*** Opening Data records ***

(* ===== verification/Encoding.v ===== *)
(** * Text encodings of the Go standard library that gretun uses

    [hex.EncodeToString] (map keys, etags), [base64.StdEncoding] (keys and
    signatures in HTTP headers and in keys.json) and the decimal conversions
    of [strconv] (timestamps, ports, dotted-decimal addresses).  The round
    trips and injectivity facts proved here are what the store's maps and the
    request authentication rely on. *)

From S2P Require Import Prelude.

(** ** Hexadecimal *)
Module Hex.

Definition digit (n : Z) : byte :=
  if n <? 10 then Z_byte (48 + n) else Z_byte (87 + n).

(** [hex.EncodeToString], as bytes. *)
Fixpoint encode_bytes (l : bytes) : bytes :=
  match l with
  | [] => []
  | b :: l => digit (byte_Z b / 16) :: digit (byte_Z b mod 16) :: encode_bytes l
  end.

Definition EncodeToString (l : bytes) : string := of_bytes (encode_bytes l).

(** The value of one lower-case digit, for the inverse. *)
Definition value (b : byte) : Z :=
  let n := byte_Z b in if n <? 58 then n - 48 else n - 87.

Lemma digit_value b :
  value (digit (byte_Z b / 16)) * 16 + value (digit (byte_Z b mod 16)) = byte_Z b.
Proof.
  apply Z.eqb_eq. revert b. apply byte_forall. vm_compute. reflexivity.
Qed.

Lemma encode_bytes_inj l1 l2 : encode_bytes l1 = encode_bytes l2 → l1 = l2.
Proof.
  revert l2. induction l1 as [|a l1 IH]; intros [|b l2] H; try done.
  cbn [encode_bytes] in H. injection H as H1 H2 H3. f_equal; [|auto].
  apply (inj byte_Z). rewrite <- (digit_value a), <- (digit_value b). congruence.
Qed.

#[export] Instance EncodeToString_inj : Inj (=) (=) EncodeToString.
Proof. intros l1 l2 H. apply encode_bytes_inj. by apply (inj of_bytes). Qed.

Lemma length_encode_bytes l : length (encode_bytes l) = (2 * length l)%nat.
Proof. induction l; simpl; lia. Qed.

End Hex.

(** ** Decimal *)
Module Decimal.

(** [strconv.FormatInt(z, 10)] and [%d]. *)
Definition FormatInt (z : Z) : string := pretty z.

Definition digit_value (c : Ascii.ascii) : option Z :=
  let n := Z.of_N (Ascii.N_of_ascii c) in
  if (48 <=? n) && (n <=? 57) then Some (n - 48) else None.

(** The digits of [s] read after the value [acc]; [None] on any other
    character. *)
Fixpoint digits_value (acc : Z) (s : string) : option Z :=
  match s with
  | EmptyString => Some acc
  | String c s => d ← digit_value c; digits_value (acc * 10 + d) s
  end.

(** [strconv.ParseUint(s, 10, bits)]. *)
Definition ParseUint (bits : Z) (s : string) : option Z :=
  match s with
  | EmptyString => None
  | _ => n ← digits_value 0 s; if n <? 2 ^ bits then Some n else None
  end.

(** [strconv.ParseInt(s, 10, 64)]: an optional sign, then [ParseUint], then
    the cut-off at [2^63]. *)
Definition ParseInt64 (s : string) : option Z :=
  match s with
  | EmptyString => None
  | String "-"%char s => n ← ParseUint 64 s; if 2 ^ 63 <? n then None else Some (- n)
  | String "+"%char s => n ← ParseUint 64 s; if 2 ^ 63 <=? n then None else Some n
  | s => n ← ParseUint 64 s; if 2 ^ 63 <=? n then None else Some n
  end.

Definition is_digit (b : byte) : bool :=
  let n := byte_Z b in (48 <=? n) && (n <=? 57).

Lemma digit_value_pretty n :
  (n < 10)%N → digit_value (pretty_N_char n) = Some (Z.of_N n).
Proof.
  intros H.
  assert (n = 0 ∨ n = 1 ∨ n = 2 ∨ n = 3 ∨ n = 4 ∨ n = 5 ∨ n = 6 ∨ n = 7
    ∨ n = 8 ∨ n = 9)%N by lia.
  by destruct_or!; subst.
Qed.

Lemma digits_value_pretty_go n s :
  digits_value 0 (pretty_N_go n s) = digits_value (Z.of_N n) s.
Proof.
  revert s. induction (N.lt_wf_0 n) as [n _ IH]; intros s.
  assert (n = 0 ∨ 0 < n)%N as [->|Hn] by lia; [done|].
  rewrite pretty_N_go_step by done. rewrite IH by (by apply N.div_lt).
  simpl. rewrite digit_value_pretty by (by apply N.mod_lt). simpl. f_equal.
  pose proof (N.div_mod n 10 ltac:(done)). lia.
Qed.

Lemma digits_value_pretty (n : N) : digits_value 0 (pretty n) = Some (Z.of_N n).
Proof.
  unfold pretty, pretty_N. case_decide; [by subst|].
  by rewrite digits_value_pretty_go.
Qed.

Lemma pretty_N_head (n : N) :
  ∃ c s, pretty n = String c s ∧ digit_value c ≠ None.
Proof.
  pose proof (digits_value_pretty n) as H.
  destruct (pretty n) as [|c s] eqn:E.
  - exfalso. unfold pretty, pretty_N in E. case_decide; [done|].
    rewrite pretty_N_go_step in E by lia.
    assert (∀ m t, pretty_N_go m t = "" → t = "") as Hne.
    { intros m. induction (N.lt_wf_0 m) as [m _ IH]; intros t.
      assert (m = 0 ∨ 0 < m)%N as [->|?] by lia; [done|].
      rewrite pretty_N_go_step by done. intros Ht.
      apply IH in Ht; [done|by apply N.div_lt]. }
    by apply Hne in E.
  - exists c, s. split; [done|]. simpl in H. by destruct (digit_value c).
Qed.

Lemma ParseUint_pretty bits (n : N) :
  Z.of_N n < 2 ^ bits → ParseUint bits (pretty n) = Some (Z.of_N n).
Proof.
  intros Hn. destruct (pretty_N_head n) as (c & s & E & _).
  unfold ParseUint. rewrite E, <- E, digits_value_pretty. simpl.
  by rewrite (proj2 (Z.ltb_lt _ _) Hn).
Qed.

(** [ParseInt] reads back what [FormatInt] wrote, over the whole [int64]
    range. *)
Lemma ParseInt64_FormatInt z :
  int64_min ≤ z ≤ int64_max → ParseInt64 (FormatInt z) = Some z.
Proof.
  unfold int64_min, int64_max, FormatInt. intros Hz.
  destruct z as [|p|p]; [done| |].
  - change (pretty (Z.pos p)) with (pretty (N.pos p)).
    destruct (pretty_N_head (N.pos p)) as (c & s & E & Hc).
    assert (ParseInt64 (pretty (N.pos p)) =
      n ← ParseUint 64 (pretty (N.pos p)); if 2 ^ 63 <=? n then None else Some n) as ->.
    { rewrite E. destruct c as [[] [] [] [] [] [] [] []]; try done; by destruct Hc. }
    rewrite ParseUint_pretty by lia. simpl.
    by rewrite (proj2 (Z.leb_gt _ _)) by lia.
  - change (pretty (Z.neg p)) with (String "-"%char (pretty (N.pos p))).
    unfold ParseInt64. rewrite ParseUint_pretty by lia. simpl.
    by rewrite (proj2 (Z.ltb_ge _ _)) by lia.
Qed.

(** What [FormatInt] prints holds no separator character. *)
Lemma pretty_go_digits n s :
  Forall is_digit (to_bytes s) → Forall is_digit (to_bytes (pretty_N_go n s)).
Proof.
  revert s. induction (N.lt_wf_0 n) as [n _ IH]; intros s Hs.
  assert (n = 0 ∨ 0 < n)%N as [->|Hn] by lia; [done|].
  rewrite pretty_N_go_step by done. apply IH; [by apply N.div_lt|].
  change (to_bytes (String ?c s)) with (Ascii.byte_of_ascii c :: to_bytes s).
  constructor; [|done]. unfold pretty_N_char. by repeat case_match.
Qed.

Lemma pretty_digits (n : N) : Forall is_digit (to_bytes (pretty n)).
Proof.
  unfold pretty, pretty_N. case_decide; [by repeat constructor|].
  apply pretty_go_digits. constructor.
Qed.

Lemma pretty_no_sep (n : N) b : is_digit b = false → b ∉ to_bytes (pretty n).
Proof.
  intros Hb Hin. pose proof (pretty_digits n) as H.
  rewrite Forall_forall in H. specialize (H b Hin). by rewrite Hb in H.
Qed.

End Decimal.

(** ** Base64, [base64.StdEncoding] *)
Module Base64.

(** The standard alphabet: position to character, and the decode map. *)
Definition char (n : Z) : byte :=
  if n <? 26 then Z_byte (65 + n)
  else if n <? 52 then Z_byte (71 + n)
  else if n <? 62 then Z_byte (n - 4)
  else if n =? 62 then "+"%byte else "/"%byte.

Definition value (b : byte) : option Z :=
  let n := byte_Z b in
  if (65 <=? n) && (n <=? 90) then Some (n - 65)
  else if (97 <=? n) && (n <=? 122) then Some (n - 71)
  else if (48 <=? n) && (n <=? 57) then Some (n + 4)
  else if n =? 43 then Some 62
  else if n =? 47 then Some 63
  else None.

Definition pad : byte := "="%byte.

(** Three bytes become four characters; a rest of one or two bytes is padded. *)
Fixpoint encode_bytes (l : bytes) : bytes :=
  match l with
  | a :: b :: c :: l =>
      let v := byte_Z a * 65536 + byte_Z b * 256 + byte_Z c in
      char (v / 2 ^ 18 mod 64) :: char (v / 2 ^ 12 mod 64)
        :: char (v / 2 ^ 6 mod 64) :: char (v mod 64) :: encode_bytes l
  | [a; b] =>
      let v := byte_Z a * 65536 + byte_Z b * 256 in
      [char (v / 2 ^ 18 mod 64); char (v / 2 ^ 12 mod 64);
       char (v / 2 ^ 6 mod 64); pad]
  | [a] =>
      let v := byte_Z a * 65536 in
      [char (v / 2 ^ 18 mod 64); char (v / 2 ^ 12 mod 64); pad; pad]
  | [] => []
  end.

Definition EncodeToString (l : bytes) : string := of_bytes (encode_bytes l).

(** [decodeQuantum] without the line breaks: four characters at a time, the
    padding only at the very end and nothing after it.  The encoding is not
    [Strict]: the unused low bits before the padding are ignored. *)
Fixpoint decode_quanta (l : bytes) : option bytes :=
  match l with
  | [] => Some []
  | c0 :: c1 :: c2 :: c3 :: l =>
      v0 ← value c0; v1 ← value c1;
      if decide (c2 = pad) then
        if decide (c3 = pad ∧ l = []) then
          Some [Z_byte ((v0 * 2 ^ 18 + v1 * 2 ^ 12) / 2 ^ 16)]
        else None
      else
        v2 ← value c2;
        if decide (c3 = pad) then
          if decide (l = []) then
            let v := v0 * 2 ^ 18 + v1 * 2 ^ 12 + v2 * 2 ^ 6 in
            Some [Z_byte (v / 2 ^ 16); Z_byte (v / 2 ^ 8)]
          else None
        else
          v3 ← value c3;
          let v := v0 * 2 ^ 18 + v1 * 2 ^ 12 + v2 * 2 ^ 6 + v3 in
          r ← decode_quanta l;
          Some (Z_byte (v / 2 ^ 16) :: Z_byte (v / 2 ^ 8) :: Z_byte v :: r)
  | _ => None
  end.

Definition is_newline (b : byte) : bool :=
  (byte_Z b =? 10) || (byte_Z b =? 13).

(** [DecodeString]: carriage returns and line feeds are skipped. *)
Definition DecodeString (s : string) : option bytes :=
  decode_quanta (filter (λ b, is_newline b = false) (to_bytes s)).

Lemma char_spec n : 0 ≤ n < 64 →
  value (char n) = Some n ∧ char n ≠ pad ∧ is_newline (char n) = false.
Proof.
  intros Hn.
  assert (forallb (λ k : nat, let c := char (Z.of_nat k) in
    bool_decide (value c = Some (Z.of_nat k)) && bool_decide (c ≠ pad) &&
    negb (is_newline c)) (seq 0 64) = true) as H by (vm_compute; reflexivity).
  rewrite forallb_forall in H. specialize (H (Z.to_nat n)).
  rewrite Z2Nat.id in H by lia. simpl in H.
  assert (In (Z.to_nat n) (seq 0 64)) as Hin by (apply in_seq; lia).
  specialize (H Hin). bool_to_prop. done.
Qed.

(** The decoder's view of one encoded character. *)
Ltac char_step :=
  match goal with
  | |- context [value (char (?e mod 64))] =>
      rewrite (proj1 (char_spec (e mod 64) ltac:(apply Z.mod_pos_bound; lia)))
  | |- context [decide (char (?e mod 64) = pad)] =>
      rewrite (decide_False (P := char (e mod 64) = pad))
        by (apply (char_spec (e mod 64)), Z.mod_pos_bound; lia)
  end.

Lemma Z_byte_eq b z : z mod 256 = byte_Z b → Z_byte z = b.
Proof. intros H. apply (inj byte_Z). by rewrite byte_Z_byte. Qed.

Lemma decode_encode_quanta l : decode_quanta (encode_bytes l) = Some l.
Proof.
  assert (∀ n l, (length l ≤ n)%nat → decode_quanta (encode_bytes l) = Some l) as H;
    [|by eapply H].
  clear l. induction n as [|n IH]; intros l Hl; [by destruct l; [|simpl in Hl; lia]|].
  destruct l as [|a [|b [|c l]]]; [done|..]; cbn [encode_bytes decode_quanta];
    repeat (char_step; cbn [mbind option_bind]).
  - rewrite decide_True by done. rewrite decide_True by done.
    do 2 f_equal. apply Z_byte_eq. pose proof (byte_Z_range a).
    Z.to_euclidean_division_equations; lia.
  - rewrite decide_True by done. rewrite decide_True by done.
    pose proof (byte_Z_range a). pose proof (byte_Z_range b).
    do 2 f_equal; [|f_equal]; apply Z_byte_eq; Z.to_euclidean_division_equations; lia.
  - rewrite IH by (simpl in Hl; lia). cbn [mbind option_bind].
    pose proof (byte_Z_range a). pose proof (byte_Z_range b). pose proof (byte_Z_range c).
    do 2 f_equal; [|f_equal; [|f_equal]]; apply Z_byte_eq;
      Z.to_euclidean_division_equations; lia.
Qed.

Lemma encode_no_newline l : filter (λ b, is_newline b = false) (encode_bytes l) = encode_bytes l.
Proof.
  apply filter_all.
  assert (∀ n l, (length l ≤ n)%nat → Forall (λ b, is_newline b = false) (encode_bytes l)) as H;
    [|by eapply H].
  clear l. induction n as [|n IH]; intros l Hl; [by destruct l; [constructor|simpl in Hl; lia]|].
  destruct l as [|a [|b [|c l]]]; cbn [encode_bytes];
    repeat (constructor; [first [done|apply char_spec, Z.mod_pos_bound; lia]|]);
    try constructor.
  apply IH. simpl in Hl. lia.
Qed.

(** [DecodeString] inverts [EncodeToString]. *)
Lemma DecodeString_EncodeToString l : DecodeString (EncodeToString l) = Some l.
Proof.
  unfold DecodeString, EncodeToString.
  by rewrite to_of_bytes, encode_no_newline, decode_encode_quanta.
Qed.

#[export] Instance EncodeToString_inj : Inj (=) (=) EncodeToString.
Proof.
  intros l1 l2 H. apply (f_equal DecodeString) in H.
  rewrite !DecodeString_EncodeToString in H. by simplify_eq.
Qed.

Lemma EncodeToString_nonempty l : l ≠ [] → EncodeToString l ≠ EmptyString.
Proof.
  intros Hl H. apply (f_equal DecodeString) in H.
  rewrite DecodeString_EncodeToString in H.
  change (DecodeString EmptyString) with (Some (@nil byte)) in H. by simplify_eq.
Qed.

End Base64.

*** Closing Data records ***

## Task item
Copy, please, exactly the lines that start at the first line of the data and end at the line containing "signatures in HTTP", both kept and no others.

## Expected output
(* ===== verification/Encoding.v ===== *)
(** * Text encodings of the Go standard library that gretun uses

    [hex.EncodeToString] (map keys, etags), [base64.StdEncoding] (keys and
    signatures in HTTP headers and in keys.json) and the decimal conversions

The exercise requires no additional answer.